--- EXERCISE DETAILS ---
From the entries below, return exactly the lines beginning at the one that contains "specification states about them." and ending at the one that contains "- a JavaScript [string]", both of them included, and only those lines.

--- INPUT ---
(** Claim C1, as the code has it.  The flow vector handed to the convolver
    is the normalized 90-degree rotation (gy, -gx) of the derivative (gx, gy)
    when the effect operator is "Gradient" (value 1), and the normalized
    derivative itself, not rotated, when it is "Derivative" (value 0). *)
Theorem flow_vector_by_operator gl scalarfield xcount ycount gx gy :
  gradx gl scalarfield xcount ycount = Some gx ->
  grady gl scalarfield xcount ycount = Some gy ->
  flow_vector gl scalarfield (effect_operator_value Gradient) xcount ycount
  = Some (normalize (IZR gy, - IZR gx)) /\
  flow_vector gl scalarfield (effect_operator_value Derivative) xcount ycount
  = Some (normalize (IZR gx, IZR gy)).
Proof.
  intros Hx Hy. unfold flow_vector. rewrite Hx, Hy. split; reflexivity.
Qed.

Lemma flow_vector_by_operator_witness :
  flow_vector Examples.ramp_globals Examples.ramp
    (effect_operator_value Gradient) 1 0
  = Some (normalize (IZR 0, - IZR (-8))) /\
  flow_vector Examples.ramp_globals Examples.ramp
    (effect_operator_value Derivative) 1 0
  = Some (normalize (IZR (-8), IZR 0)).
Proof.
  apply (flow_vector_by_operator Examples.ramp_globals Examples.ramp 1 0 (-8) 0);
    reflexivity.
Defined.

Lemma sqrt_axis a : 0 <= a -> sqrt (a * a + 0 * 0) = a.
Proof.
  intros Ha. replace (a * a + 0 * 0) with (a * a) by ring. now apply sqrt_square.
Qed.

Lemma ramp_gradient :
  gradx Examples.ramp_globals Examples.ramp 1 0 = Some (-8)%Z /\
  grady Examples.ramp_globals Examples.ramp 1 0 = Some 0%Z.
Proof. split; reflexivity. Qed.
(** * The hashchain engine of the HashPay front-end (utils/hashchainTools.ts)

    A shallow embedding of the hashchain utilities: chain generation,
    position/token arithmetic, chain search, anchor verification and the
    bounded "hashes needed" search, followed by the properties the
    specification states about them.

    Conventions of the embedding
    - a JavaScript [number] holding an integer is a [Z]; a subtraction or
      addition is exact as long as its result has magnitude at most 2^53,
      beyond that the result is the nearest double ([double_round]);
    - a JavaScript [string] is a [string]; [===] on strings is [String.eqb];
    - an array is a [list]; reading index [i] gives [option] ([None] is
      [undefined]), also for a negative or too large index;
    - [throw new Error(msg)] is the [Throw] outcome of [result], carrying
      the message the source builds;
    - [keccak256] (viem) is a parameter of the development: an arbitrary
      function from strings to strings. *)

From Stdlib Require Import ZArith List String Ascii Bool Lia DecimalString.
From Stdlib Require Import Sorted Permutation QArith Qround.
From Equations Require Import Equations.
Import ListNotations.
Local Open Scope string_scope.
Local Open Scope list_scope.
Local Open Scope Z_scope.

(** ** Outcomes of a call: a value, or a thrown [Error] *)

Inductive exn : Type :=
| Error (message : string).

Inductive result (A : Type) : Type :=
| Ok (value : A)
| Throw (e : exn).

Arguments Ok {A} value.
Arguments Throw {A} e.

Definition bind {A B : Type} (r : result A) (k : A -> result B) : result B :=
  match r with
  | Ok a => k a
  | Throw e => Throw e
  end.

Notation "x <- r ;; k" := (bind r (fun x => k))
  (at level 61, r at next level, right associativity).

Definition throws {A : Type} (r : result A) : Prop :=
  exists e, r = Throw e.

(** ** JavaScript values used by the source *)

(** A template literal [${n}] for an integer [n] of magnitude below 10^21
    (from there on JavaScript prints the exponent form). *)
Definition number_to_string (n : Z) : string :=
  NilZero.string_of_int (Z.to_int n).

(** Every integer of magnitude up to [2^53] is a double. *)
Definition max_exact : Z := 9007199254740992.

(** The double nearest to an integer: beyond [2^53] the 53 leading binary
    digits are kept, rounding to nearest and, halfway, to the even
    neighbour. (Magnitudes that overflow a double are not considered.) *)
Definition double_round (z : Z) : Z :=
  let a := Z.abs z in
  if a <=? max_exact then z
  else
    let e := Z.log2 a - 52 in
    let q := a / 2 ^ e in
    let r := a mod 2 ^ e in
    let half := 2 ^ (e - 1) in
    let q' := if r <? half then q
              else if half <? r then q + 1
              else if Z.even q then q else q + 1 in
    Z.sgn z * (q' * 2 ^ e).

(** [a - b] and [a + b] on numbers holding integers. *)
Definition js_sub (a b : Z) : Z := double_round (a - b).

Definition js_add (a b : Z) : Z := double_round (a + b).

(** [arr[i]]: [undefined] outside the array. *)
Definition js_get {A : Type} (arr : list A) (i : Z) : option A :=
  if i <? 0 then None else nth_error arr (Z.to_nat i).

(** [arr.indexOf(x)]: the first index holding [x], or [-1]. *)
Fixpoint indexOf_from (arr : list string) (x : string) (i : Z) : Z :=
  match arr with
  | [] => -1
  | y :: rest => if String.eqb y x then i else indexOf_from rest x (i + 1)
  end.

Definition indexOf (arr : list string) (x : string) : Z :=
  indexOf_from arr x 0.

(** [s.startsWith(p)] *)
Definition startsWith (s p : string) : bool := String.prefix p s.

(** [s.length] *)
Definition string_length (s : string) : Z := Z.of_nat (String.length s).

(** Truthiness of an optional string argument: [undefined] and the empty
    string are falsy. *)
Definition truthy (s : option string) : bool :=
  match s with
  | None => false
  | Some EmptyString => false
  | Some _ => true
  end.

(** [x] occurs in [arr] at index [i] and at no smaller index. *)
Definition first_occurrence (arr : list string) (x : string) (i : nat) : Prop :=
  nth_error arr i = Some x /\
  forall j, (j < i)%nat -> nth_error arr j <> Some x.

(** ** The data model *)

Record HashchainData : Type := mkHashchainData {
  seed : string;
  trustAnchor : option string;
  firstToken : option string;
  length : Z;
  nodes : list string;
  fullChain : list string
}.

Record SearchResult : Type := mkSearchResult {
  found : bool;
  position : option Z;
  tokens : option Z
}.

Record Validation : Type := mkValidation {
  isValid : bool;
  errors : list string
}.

--- COMPLETED TASK ---
    specification states about them.

    Conventions of the embedding
    - a JavaScript [number] holding an integer is a [Z]; a subtraction or
      addition is exact as long as its result has magnitude at most 2^53,
      beyond that the result is the nearest double ([double_round]);
    - a JavaScript [string] is a [string]; [===] on strings is [String.eqb];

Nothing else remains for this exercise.